From: Shanigen <vkaraf@gmail.com>
Date: Thu, 6 Sep 2018 10:42:16 +0000 (+0200)
Subject: Added DynMem class
X-Git-Url: http://rtime.felk.cvut.cz/gitweb/hercules2020/kcf.git/commitdiff_plain/c3b542f1a98a98a0fa98dace5e342d766f9696ce

Added DynMem class

DynMem class streamlines dynamic memory allocation for both CUDA
and CPU version of the tracker.

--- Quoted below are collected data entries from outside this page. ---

(* ===== verification/Transform.v ===== *)
(** * The entity transformers and [Transform]

    [TransformUsers] (src/unnamed/part_001, lines 138-164),
    [filterValidMembers] (166-175), [getOriginalName] (177-183),
    [TransformChannels] (185-215), [PopulateUserMemberships] (217-240),
    [PopulateChannelMemberships] (242-265), [TransformAllChannels]
    (267-287) and [Transform] (675-694), which runs them and then
    [TransformPosts].

    The methods act on the transformer; here they are computations on the
    [World] of Pipeline.v, of which they touch the intermediate
    representation and the log only.  Users and channels are held by
    pointer in the source; no pointer is shared between two lists or maps,
    so a user or channel is the value of its entry, and an assignment
    through the pointer is an update of the entry.  [AuthData] points to
    the user's own [Email] field; the e-mail does not change afterwards,
    and [AuthData] holds its value. *)

From stdpp Require Import pretty.
From S2P Require Import Prelude Hoare Utf8 Model Env Entities Heap Storage Threads Pipeline.

#[local] Open Scope mm_scope.

Definition set_PublicChannels (cs : list IntermediateChannel) (i : Intermediate) : Intermediate :=
  mkIntermediate cs (im_PrivateChannels i) (im_GroupChannels i) (im_DirectChannels i)
    (im_UsersById i) (im_Posts i).

Definition set_PrivateChannels (cs : list IntermediateChannel) (i : Intermediate) : Intermediate :=
  mkIntermediate (im_PublicChannels i) cs (im_GroupChannels i) (im_DirectChannels i)
    (im_UsersById i) (im_Posts i).

Definition set_GroupChannels (cs : list IntermediateChannel) (i : Intermediate) : Intermediate :=
  mkIntermediate (im_PublicChannels i) (im_PrivateChannels i) cs (im_DirectChannels i)
    (im_UsersById i) (im_Posts i).
Lemma run_Transform_Ok fl slackExport s :
  heap_ok (w_heap (cli_world s)) → backend_ok (w_backend (cli_world s)) →
  Forall (λ entry : string * list SlackPost, Z.of_nat (length entry.2) < 2 ^ 64)%Z
    (se_Posts slackExport) →
  (∀ c, redis_config fl = Some c → redis_connect c = true) →
  run_Transform (transform_config fl) slackExport s
  = (Ok tt, set_cli_world (λ _, (Transform (transform_config fl) slackExport (cli_world s)).2) s).
Proof.
  intros Hh Hb Hlen Hredis. unfold run_Transform.
  pose proof (triple_Transform (transform_config fl) slackExport Hlen _ (conj Hh Hb)) as Hrun.
  destruct (Transform _ slackExport (cli_world s)) as [[[]|e] w']; [done|].
  destruct Hrun as [(c & _ & Hc & Hrefused) _]. apply Hredis in Hc. congruence.
Qed.

Lemma transform_archive_run fl s skipConvertPosts zipReader slackExport :
  heap_ok (w_heap (cli_world s)) → backend_ok (w_backend (cli_world s)) →
  ParseSlackExportFile zipReader skipConvertPosts = Ok slackExport →
  (∀ c, redis_config fl = Some c → redis_connect c = true) →
  (∀ i h, Export i h (fl_output fl) = None) →
  transform_archive fl skipConvertPosts zipReader s
  = (Ok tt,
     mkCliState
       (set_w_Logger (λ l, l ++ [InfoTransformationSucceeded])
          (Transform (transform_config fl) slackExport (cli_world s)).2)
       (if fl_debug fl then DebugLevel else WarnLevel) (cli_made s)
       (cli_exported s ++
          [(fl_output fl,
            world_posts (Transform (transform_config fl) slackExport (cli_world s)).2)])).
Proof.
  intros Hh Hb Hparse Hredis Hexport. unfold transform_archive. rewrite Hparse.
  unfold bind at 1, modify at 1. unfold bind at 1.
  match goal with
  | |- context [run_Transform _ _ ?s1] =>
    rewrite (run_Transform_Ok fl slackExport s1 Hh Hb) by eauto using ParseSlackExportFile_bounded
  end.
  unfold bind, run_Export. cbn zeta. cbn [cli_world set_cli_world].
  by rewrite Hexport.
Qed.

Lemma after_checks_world fl s : cli_world (after_checks fl s) = cli_world s.
Proof.
  unfold after_checks. destruct (negb _); [|done]. by destruct (os_Stat _).
Qed.

Lemma after_checks_exported fl s : cli_exported (after_checks fl s) = cli_exported s.
Proof.
  unfold after_checks. destruct (negb _); [|done]. by destruct (os_Stat _).
Qed.
End cli_runs.

#[export] Instance example_cli_env_laws : @CliEnvLaws example_cli_env.
Proof. split. intros ? ? ? [= <-]. apply example_full_export_bounded. Qed.

#[export] Instance empty_archive_env_laws : @CliEnvLaws empty_archive_env.
Proof. split. intros ? ? ? [= <-]. apply example_full_export_bounded. Qed.

Lemma new_state_ok backend :
  backend_ok backend →
  heap_ok (w_heap (cli_world (new_state backend))) ∧
  backend_ok (w_backend (cli_world (new_state backend))).
Proof. split; simpl; auto with mm. Qed.

Lemma example_checks_pass : @checks_pass example_cli_env example_flags.
Proof. split_and!; simpl; auto. Qed.

Lemma empty_archive_checks_pass : @checks_pass empty_archive_env example_flags.
Proof. split_and!; simpl; auto. Qed.

(** ** The properties of the command *)

(** C4. The command is safe: from a well-formed heap and backend, whatever
    the flags, the files and the archive, it leaves the heap and the
    backend well formed; when it returns an error nothing has been
    exported, and the only error that [Transform] contributes is the
    refused connection to the cache backend that the flags name. *)
Theorem transformSlackCmdF_safe `{Env, !EnvLaws, CliEnv, !CliEnvLaws} (fl : Flags)
    (s : CliState) :
  heap_ok (w_heap (cli_world s)) → backend_ok (w_backend (cli_world s)) →
  heap_ok (w_heap (cli_world (transformSlackCmdF fl s).2)) ∧
  backend_ok (w_backend (cli_world (transformSlackCmdF fl s).2)) ∧
  ∀ e, (transformSlackCmdF fl s).1 = Err e →
       cli_exported (transformSlackCmdF fl s).2 = cli_exported s ∧
       ∀ c, e = ErrTransform c → redis_refused (transform_config fl) c.
Proof.
  intros Hh Hb.
  pose proof (triple_transformSlackCmdF fl (cli_exported s) s (conj (conj Hh Hb) eq_refl))
    as Hrun.
  destruct (transformSlackCmdF fl s) as [[[]|e] s']; simpl.
  - destruct Hrun as [[[] _]|(posts & [] & _)]; done.
  - destruct Hrun as [[[] ?] ?]. split_and!; [done..|]. by intros ? [= <-].
Qed.

Lemma transformSlackCmdF_safe_witness :
  heap_ok (w_heap (cli_world (@transformSlackCmdF example_env example_cli_env
                                example_flags (new_state ∅)).2)) ∧
  backend_ok (w_backend (cli_world (@transformSlackCmdF example_env example_cli_env
                                      example_flags (new_state ∅)).2)) ∧
  ∀ e, (@transformSlackCmdF example_env example_cli_env example_flags (new_state ∅)).1 = Err e →
       cli_exported (@transformSlackCmdF example_env example_cli_env example_flags
                       (new_state ∅)).2 = cli_exported (new_state ∅) ∧
       ∀ c, e = ErrTransform c → @redis_refused example_env (transform_config example_flags) c.
Proof.
  apply (@transformSlackCmdF_safe example_env _ example_cli_env _);
    apply new_state_ok, backend_ok_empty.
Defined.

Also some minor changes in fft_cufft.hpp
were made, because there was a problem with order of header includes.
---

diff --git a/src/CMakeLists.txt b/src/CMakeLists.txt
index 1cff1e5..3ffa79b 100644
--- a/src/CMakeLists.txt
+++ b/src/CMakeLists.txt
@@ -1,6 +1,6 @@
 cmake_minimum_required(VERSION 2.8)
 
-set(KCF_LIB_SRC kcf.cpp kcf.h fft.cpp threadctx.hpp pragmas.h)

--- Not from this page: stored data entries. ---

(** [find({ syncStatus: 'SYNCED', bunjangPid: { $exists: true } }).limit(n)] *)
Definition is_synced_with_pid (d : SyncedProduct) : bool :=
  bool_decide (syncStatus d = Some SYNCED) && bool_decide (bunjangPid d <> None).

Definition SyncedProduct_find_synced (limit : nat) : prog L (list SyncedProduct) :=
  let* _ := invoke (DbFindSynced limit) in
  let* w := get_world in
  ret (take limit (List.filter is_synced_with_pid (db w))).

(** What the schema makes of a document given to [create]
    (src/models/syncedProduct.model.js): it is strict, so the paths it does
    not declare ([shopifyData], [lastSyncedAt], [lastInventorySyncAt]) are
    dropped; the strings declared with [trim: true] are trimmed; a missing
    [syncStatus] is PENDING. *)
Definition schema_cast (doc : SyncedProduct) : SyncedProduct :=
  mkSyncedProduct (trim <$> shopifyGid doc) None None None
    (trim <$> bunjangPid doc) (trim <$> bunjangProductName doc)
    (Some (default PENDING (syncStatus doc))) None (bunjangQuantity doc) None.

(** [bunjangPid] is required: a missing or empty one fails the validation. *)
Definition has_required (d : SyncedProduct) : bool :=
  match bunjangPid d with
  | Some pid => truthy_string pid
  | None => false
  end.

(** The unique indexes: [bunjangPid], and [shopifyGid] where it is present
    (the index is sparse). *)
Definition same_key (d d' : SyncedProduct) : bool :=
  bool_decide (bunjangPid d' = bunjangPid d)
  || match shopifyGid d with
     | Some gid => bool_decide (shopifyGid d' = Some gid)
     | None => false
     end.

Definition requiredError : jsError :=
  JsError "ValidationError"
    "SyncedProduct validation failed: bunjangPid: Path `bunjangPid` is required.".

Definition duplicateKeyError : jsError :=
  JsError "MongoServerError" "E11000 duplicate key error collection".

(** [SyncedProduct.create(doc)]: the document is cast and validated before
    the store is asked; the store refuses a document whose key is taken. *)
Definition SyncedProduct_create (doc : SyncedProduct) : prog L SyncedProduct :=
  let stored := schema_cast doc in
  if has_required stored then
    let* _ := invoke (DbCreate doc) in
    let* w := get_world in
    if existsb (same_key stored) (db w) then throw duplicateKeyError
    else set_world (set_db (fun l => (l ++ [stored])%list)) >>> ret stored
  else throw requiredError.

Definition set_inventory_fields (qty : Z) (at_ms : Z) (d : SyncedProduct) : SyncedProduct :=
  mkSyncedProduct (shopifyGid d) (shopifyData_id d) (shopifyData_title d) (shopifyData_handle d)
    (bunjangPid d) (bunjangProductName d) (syncStatus d) (lastSyncedAt d)
    (Some qty) (Some at_ms).

(** [updateOne] changes the first document that matches. *)
Fixpoint update_first (p : SyncedProduct -> bool) (f : SyncedProduct -> SyncedProduct)
    (l : list SyncedProduct) : list SyncedProduct :=
  match l with
  | [] => []
  | d :: rest => if p d then f d :: rest else d :: update_first p f rest
  end.

Definition SyncedProduct_updateOne_inventory (pid : string) (qty : Z) (at_ms : Z) : prog L unit :=
  let* _ := invoke (DbUpdateOne pid qty) in
  set_world (set_db (update_first (matches_pid pid) (set_inventory_fields qty at_ms))).

Definition SyncedProduct_deleteOne (productGid : string) : prog L unit :=
  let* _ := invoke (DbDeleteOne productGid) in
  set_world (set_db (fun l =>
    match list_find (fun d => shopifyGid d = Some productGid) l with
    | Some (i, _) => delete i l
    | None => l
    end)).

End Gateways.

(** ** src/services/orderService.js *)

(** The two variables [processShopifyOrderForBunjang] assigns in its loop. *)
Record orderLocals := mkOrderLocals {
  bunjangOrderSuccessfullyCreatedOverall : bool;
  createdBunjangOrderIds : list string
}.

Record orderResult := mkOrderResult {
  success : bool;
  alreadyProcessed : option bool;
  bunjangOrderIds : option json;
  message : option string
}.

Definition JSON_parse {L} (t : metaText) : prog L json :=
  match t with
  | JsonText doc => ret doc
  | _ => throw (JsError "SyntaxError" "Unexpected token in JSON")
  end.

(** Lines 23-25: the id, the global id and the non-empty array of line
    items of an order that passes the check. *)
Definition validated (o : shopifyOrder) : option (Z * string * list lineItem) :=
  match order_id o, admin_graphql_api_id o, line_items o with
  | Some id, Some gid, Some (item :: items) =>
      if truthy_num id && truthy_string gid then Some (id, gid, item :: items) else None
  | _, _, _ => None
  end.

(** Line 27 *)
Definition bunjangOrderIdentifier (shopifyOrderId : Z) : string :=
  or_string (orderIdentifierPrefix cfg) "BunjangOrder-" +:+ pretty shopifyOrderId.

(** Lines 31-40: the result to return when the order was processed before. *)
Definition checkAlreadyProcessed {L} (shopifyOrderGid : string) : prog L (option orderResult) :=
  try_catch
    (let* existingMetafield := getOrderMetafield shopifyOrderGid "bunjang" "order_ids" in
     match existingMetafield with
     | Some value =>
         if truthy_text value then
           logger LInfo "Bunjang order already exists for Shopify Order. Skipping."
           >>> let* ids := JSON_parse value in
           ret (Some (mkOrderResult true (Some true) (Some ids) None))
         else ret None
     | None => ret None
     end)
    (fun error =>
       logger LWarn "Could not check existing order metadata" >>> ret None).

(** Lines 55-101: linking from the [bunjang_pid:] tag of the product. *)
Definition autoLinkFromTags {L} (productId : Z) : prog L (option SyncedProduct) :=
  try_catch
    (let productGid := productGid_of productId in
     let* product := queryProductTags productGid in
     match product with
     | Some product =>
         match List.find (String.prefix "bunjang_pid:") (p_tags product) with
         | Some bunjangPidTag =>
             match nth_error (split_on ":" bunjangPidTag) 1 with
             | Some part =>
                 let bunjangPid := trim part in
                 let* at_ms := new_Date in
                 let* created := SyncedProduct_create
                   (mkSyncedProduct (Some (p_id product)) (Some (IdNum productId))
                      (Some (p_title product)) (Some (p_handle product))
                      (Some bunjangPid) (Some (p_title product)) (Some SYNCED)
                      (Some at_ms) None None) in
                 logger LInfo "Auto-synced product from tags" >>> ret (Some created)
             | None => throw (JsError "TypeError" "Cannot read properties of undefined")
             end
         | None => ret None
         end
     | None => ret None
     end)
    (fun error => logger LError "Error fetching product tags" >>> ret None).

(** Lines 46-56 *)
Definition resolveLineItem {L} (item : lineItem) : prog L (option SyncedProduct) :=
  let productId := product_id item in
  let* syncedProduct := SyncedProduct_findOne_byProduct productId in
  match syncedProduct with
  | Some d => ret (Some d)
  | None =>
      logger LInfo "Product not in DB, checking Shopify tags"
      >>> autoLinkFromTags productId
  end.

(** Lines 183-206: the class of a failure of the order creation. *)
Inductive errorClass := NotAvailable | PriceChanged | InsufficientPoints | CreateFail.

Definition class_name (c : errorClass) : string :=
  match c with
  | NotAvailable => "NotAvailable"
  | PriceChanged => "PriceChanged"
  | InsufficientPoints => "InsufficientPoints"
  | CreateFail => "CreateFail"
  end.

+set(KCF_LIB_SRC kcf.cpp kcf.h fft.cpp threadctx.hpp pragmas.h dynmem.hpp)
 
 find_package(PkgConfig)
 
diff --git a/src/complexmat.hpp b/src/complexmat.hpp
index 2a59574..7ba3f60 100644
--- a/src/complexmat.hpp
+++ b/src/complexmat.hpp
@@ -27,7 +27,10 @@ template <typename T> class ComplexMat_ {
     }
 
     // assuming that mat has 2 channels (real, img)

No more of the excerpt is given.